I’d like to score both LETd and LETt of primary protons in water.
I tried to use GETLET routine in fluscw.f and comscw.f.
And the results seem incorrect and they highly depend on the proton beam shape. (In principle they should not.)
My procedures are:

define 4 USRBINs to score LETd (dose, 21bin), dose (22 bin), LETt (fluence, 23 bin), fluence (24 bin)

use USERWEIG to link fluscw.f and comscw.f

in both fluscw.f and comscw.f, I set (JTRACK.EQ.1 .AND. LTRACK.EQ.1) to score only primary protons and use GETLET function, else FLUSCW or COMSCW will be ZERZER

link 21bin to comscw.f and link 23bin to fluscw

when the simulations are done, the final voxel by voxel LETd should be (21 bin)/(22 bin), and LETt should be (23 bin)/(24 bin).

I’m not sure whether my understanding is correct.
I have attached the inp and two .f files.

And one more question, for the ENDLET and BEGLET, which one should I use in my case?

Thank you for your question.
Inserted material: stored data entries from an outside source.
(** ** Every step *)

Lemma upload_create_row is_s3 u tenant upload object now ttl r : upload_create settings is_s3 u tenant upload object now ttl = Ok r → up_done r = false ∧ minted (up_object r).
Proof.
  unfold upload_create. destruct (negb _); [done|]. destruct (_ || _); [done|]. destruct (negb is_s3); [done|].
  cbv zeta. destruct (if negb _ then _ else Ok ""%string) as [?|]; [|done]. cbn [mbind res_bind].
  destruct (if decide (ur_purpose u = "image"%string) then _ else Ok ""%string) as [?|]; [|done]. cbn [mbind res_bind]. intros [= <-].
  split; [done|]. cbn. destruct (negb _); exists object; auto.
Qed.
(** A change of the rows that only removes some, and erases the object of those. *)
Lemma removed_ok w d skills n tenant id key :
  uploads_ok w → minted id → file_object_id tenant (chars id) = Ok key →
  let w' := set_rows w d skills ((n, key) :: uw_erasing w) in
  (∀ f, final_in w' f → final_in w f) → (∃ f, final_in w f ∧ final_id f = id ∧ final_tenant f = tenant ∧ n = if final_skill f then NS_SKILLS else NS_FILES) →
  (∀ f, final_in w' f → ¬ (final_id f = id ∧ final_tenant f = tenant ∧ n = if final_skill f then NS_SKILLS else NS_FILES)) →
  uploads_ok w' ∧ keeps w w'.
Proof.
  intros Hw Hm Hkey w' Hsub (f & Hf & Hid & Hten & Hn) Hgone. destruct (minted_object tenant id Hm) as [Hk Hc]. rewrite Hk in Hkey. injection Hkey as <-.
  apply rows_ok; [done| | | |].
  - intros f1 f2 H1%Hsub H2%Hsub. by apply (uo_one w Hw).
  - intros n' key' [[= -> ->]|Hin]%elem_of_cons; [done|by apply (uo_erasing w Hw n')].
  - intros f' Hf'%Hsub. left. by exists f'.
  - intros r Hr [E|?]%elem_of_cons; [|by left]. right. pose proof (f_equal fst E) as En. pose proof (object_text_inj _ _ _ _ (f_equal snd E)) as Eid. cbn [fst place] in En.
    split; [exists f; by rewrite Hid|]. intros f' Hf' Hid'. destruct (up_done r) eqn:Ed.
    + destruct (uo_done w Hw r f Hr Ed Hf) as ((_ & Ht1 & Hs1) & _); [congruence|].
      destruct (uo_done w Hw r f' Hr Ed (Hsub f' Hf') Hid') as ((_ & Ht2 & Hs2) & _).
      apply (Hgone f' Hf'). split_and!; [congruence..|]. by rewrite Hs2, <- Hs1.
    + destruct (uo_pending w Hw r Hr Ed) as [_ Hno]. apply (Hno f Hf). congruence.
Qed.
Lemma delete_file_ok w tenant file user d key : uploads_ok w → delete_file (uw_files w) tenant file user = (d, true) → file_object_id tenant (chars file) = Ok key →
  uploads_ok (set_rows w d (uw_skills w) ((NS_FILES, key) :: uw_erasing w)) ∧ keeps w (set_rows w d (uw_skills w) ((NS_FILES, key) :: uw_erasing w)).
Proof.
  intros Hw. unfold delete_file, get_file, find_row. destruct (head _) as [r|] eqn:E; [|done]. apply head_Some_elem_of, list_elem_of_filter in E as [Hp Hr].
  apply andb_true_iff in Hp as [Hp _]. apply bool_decide_eq_true in Hp as [Ht Hi]. intros [= <-] Hkey.
  apply (removed_ok w _ _ NS_FILES tenant file key); [done| |done| | |].
  - rewrite <- Hi. by apply (uo_finals w Hw (FinalFile r)).
  - intros [f|k]; [|done]. cbn. by intros [_ ?]%list_elem_of_filter.
  - by exists (FinalFile r).
  - intros [f|k]; [|by intros _ (_ & _ & ?)]. cbn. intros [Hno _]%list_elem_of_filter (? & ? & _).
    unfold is_file in Hno. by rewrite bool_decide_eq_true_2 in Hno.
Qed.
Lemma delete_skill_ok w tenant id l key : uploads_ok w → delete_skill (uw_skills w) tenant id = (l, true) → file_object_id tenant (chars id) = Ok key →
  uploads_ok (set_rows w (uw_files w) l ((NS_SKILLS, key) :: uw_erasing w)) ∧ keeps w (set_rows w (uw_files w) l ((NS_SKILLS, key) :: uw_erasing w)).
Proof.
  intros Hw. unfold delete_skill, get_skill, find_row. destruct (head _) as [r|] eqn:E; [|done]. apply head_Some_elem_of, list_elem_of_filter in E as [Hp Hr].
  apply bool_decide_eq_true in Hp as [Ht Hi]. intros [= <-] Hkey.
  apply (removed_ok w _ _ NS_SKILLS tenant id key); [done| |done| | |].
  - rewrite <- Hi. by apply (uo_finals w Hw (FinalSkill r)).
  - intros [f|k]; [done|]. cbn. by intros [_ ?]%list_elem_of_filter.
  - by exists (FinalSkill r).
  - intros [f|k]; [by intros _ (_ & _ & ?)|]. cbn. intros [Hno _]%list_elem_of_filter (? & ? & _).
    unfold is_skill in Hno. by rewrite bool_decide_eq_true_2 in Hno.
Qed.
(** A row that is of no upload appears. *)
Lemma added_ok w f d skills : uploads_ok w → minted (final_id f) → (final_id f ∉ up_object <$> uw_uploads w) → insert_final w f = Some (d, skills) →
  uploads_ok (set_rows w d skills (uw_erasing w)) ∧ keeps w (set_rows w d skills (uw_erasing w)).
Proof.
  intros Hw Hm Hni Hf. destruct (insert_final_spec w f d skills (uw_erasing w) Hf) as [Hin Hnew]. apply rows_ok; [done| | | |].
  - intros f1 f2 [H1| ->]%Hin [H2| ->]%Hin Es E; [by apply (uo_one w Hw)|by destruct (Hnew f1)|by destruct (Hnew f2)|done].
  - apply (uo_erasing w Hw).
  - intros f' [Hf'| ->]%Hin; [left; by exists f'|by right].
  - intros r _ ?. by left.
Qed.
Lemma promote_ok w tenant ids user kinds : uploads_ok w →
  uploads_ok (set_rows w (promote_attachments (uw_files w) tenant ids user kinds) (uw_skills w) (uw_erasing w))
  ∧ keeps w (set_rows w (promote_attachments (uw_files w) tenant ids user kinds) (uw_skills w) (uw_erasing w)).
Proof.
  intros Hw. set (w' := set_rows w _ _ _).
  assert (∃ g : file_row → file_row, (∀ r : file_row, g r = r ∨ g r = set_kind r "file") ∧ fd_files (uw_files w') = g <$> fd_files (uw_files w)) as (g & Hg & E).
  { cbn. unfold promote_attachments. destruct (decide _); [exists id; split; [by left|by rewrite list_fmap_id]|].
    eexists. split; [|done]. intros r. cbn. destruct (_ && _); auto. }
  assert (∀ r : file_row, f_id (g r) = f_id r ∧ f_tenant (g r) = f_tenant r ∧ file_body (g r) = file_body r) as Hsame by (intros r; by destruct (Hg r) as [-> | ->]).
  assert (∀ f', final_in w' f' → ∃ f, final_in w f ∧ f' = match f with FinalFile r => FinalFile (g r) | FinalSkill k => FinalSkill k end) as Hold.
  { intros [r|k]; cbn [final_in]; [|by exists (FinalSkill k)]. rewrite E. intros (r0 & -> & Hr0)%list_elem_of_fmap. by exists (FinalFile r0). }
  apply rows_ok; [done| | | |].
  - intros f1' f2' (f1 & H1 & ->)%Hold (f2 & H2 & ->)%Hold Es Eid.
    assert (f1 = f2) as ->; [|done]. apply (uo_one w Hw); [done..| |]; destruct f1 as [r1|k1], f2 as [r2|k2]; try done. cbn in *.
    by rewrite !(proj1 (Hsame _)) in Eid.
  - apply (uo_erasing w Hw).
  - intros f' (f & Hf & ->)%Hold. left. exists f. split; [done|]. destruct f as [r|k]; [|done]. destruct (Hsame r) as (? & ? & ?). by split_and!.
  - intros r _ ?. by left.
Qed.
Lemma erase_ok w n key rest o : uploads_ok w → uw_erasing w ≡ₚ (n, key) :: rest →
  let w' := set_rows (set_store w (store_call (uw_store w) o (os_delete (uw_store w) n key)).1) (uw_files w) (uw_skills w) rest in
  uploads_ok w' ∧ keeps w w'.
Proof.
  intros Hw Hp w'. set (s := (store_call _ _ _).1) in *.
  assert (∀ n' key', (n', key') ∈ rest → (n', key') ∈ uw_erasing w) as Hsub by (intros; rewrite Hp; by right).
  destruct (store_ok w s) as [Hs Hk]; [done| |].
  - apply call_only_at. intros s' E. assert ((n, key) ∈ uw_erasing w) as Hin by (rewrite Hp; by left).
    eapply delete_only_at; [|by apply (uo_erasing w Hw n)|exact E]. by right; left.
  - destruct (rows_ok (set_store w s) (uw_files w) (uw_skills w) rest Hs) as [? Hk2].
    + apply (uo_one w Hw).
    + intros n' key' ?. by apply (uo_erasing w Hw n'), Hsub.
    + intros f' Hf'. left. by exists f'.
    + intros r _ Hin. left. by apply Hsub.
    + split; [done|]. by eapply keeps_trans.
Qed.
Lemma tick_ok w now : uploads_ok w → uploads_ok (set_now w now) ∧ keeps w (set_now w now).
Proof. intros Hw. split; [by split; apply Hw|]. intros r ? ?. split; [done|]. intros f ? ?. by exists f. Qed.
Lemma upload_step_ok w label w' : uploads_ok w → upload_step settings open_zip s3_head s3_copy w label w' → (∀ id, label = Some id → lands id) →
  uploads_ok w' ∧ keeps w w'.
Proof.
  intros Hw [now Hnow|is_s3 u tenant upload object ttl r Hr Hu|tenant upload data s E|i process tenant upload purpose user Hi|i o w1 E|i t Hi|c rest s o Hp ->
    |tenant file user d key E Hkey|tenant id l key E Hkey|n tenant id data key s Hm Hni Hkey E|r d Hm Hni E|r l Hm Hni E|tenant ids user kinds|n key rest s o Hp ->] Hlands.
  - by apply tick_ok.
  - apply upload_create_row in Hr as [? ?]. by apply create_ok.
  - apply store_ok; [done|]. eapply put_only_at; [|apply upload_key_ok|exact E]. by left.
  - split; [|apply keeps_tasks]. by apply enter_ok.
  - by eapply upload_run_ok.
  - destruct (set_left_ok (without w i) (left_by t ++ uw_left w)) as [Hok Hk]; [by apply without_ok| |].
    + intros c [Hc|Hc]%elem_of_app; [by eapply left_by_ok|by apply (uo_left w Hw)].
    + split; [exact Hok|]. eapply keeps_trans; [apply (keeps_tasks w (base.delete i (uw_tasks w)))|exact Hk].
  - assert (c ∈ uw_left w) as Hc by (rewrite Hp; by left).
    destruct (store_ok w (store_call (uw_store w) o (left_result s3_copy w c)).1) as [Hok Hk]; [done| |].
    + apply left_call_ok; [done|by apply (uo_left w Hw)].
    + destruct (set_left_ok _ rest Hok) as [Hok2 Hk2]; [|by split; [exact Hok2|eapply keeps_trans]].
      intros c' Hc'. apply (uo_left w Hw). rewrite Hp. by right.
  - by eapply delete_file_ok.
  - by eapply delete_skill_ok.
  - destruct (minted_object tenant id Hm) as [Hk Hc]. rewrite Hk in Hkey. injection Hkey as <-.
    apply store_ok; [done|]. eapply put_only_at; [|exact Hc|exact E]. right; right; right; left. by exists tenant, id.
  - apply (added_ok w (FinalFile r)); [done..|]. cbn. by rewrite E.
  - apply (added_ok w (FinalSkill r)); [done..|]. cbn. by rewrite E.
  - by apply promote_ok.
  - by apply erase_ok.
Qed.
Lemma start_ok w : upload_start w → uploads_ok w.
Proof.
  intros (Hu & Ht & He & Hle & Hf & Hk & Hnf & Hnk). rewrite list.Forall_forall in Hf, Hk.
  split; rewrite ?Hu, ?Ht, ?He, ?Hle; try (by intros ? ?%elem_of_nil); try (by intros ? ? ?%elem_of_nil); try done; try constructor.
  - intros [r|k] Hin; cbn in *; [apply Hf|apply Hk]; by apply list_elem_of_fmap_2.
  - intros [r|k] [r'|k'] H1 H2 Es E; try done; f_equal; [by eapply (nodup_proj f_id)|by eapply (nodup_proj k_id)].
Qed.
Lemma reach_ok w w' : uploads_ok w → upload_reach settings open_zip s3_head s3_copy lands w w' → uploads_ok w' ∧ keeps w w'.
Proof.
  intros Hw. induction 1 as [|w1 l w2 _ [IHo IHk] Hs Hl]; [split; [done|apply keeps_refl]|].
  destruct (upload_step_ok w1 l w2 IHo Hs Hl) as [? ?]. split; [done|by eapply keeps_trans].
Qed.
First of all, would you mind sharing some of the results that you find incorrect, together with the beam shape dependance? It would be very useful to me in order to pinpoint the differences.

Using as a reference this post with the canonical definition of LETt and LETd, it seems to me that your LETt calculation is coherent. However, the way you define LETd is different since dose is used, which is proportional to the deposited energy. You are somehow combining the second and third definitions in the post. Possibly your definition and the canonical one may coincide under certain conditions, but formally speaking they are different. I propose you use the following:

21bin - Proton fluence,
22bin - Proton fluence weighted by LET via fluscw,
23bin - Proton fluence weighted by LET^2 via fluscw,

Hence: LETt = 22bin/21bin ---- LETd = 23bin/22bin.

Lastly, I understand you ask about using either the initial or final LET for each step in the USRBIN calculations. In general, using the initial values of the particle (ETRACK and PLA) in each step for GETLET yields accurate results. In your code, this is obtained via:

ENDLET = GETLET(JTRACK,EKIN,PLA,ZERZER,26)

Please remember that the accesible values in the variables are always the initial ones, which are used to determine the values of the next step. Also, take into account that depending on the voxel size of USRBIN, more than one particle step can take place inside. In such case, fluence values with their weights are properly averaged.

I followed your answer to set the .inp file and fluscw.f file.
The results seem to be correct. But still there was a dropping tail at the end of the depth-LET line. As a showed in the following.

But another question occurs. I tried to simulate the primary proton LET with different step length limit. I tested the maximum step lengths of 5mu and 500mu. In principle, the LETt should be the same for LETt, and the LETd should be different. But my results seem that both LETt and LETd are almost the same. I don not know why.

The decreasing tail at the end of the LETt and LETd vs depth is the combination of the unresolved drop after the Bragg peak and the effect that, at the end of the curve where the fluence drops, numerical problems may emerge due 1/0 behaviour (also discussed in the post).

In the figure 1 of that article, it is explained how fluence, LET and deposited energy are scored. Essentially, fluence and energy are scored in the thickness-dependant front layer of every voxel, while the deposited energy is calculated in the whole voxel. On the contrary, in your FLUKA input file, every variable is scored and averaged in the whole voxel. In particular, your simulation matches the case of 500um step thickness in G4 since the voxel size is 500um as well.

Related to your last comment:

In the section 3.B of the article, the author comments on the higher LETd values found for the case of 5um, which seem to appear due to small step sizes and disappear for larger steps. In FLUKA, the role of the step size is the same as for the large steps in the article. This is why all of your results are identical among them in FLUKA (step-size independent), and equivalent to those of 500 um in G4.

If you want to implement the alternative scoring methodology in FLUKA, you would need to have different USRBIN grids to score fluence, energy and deposited energy.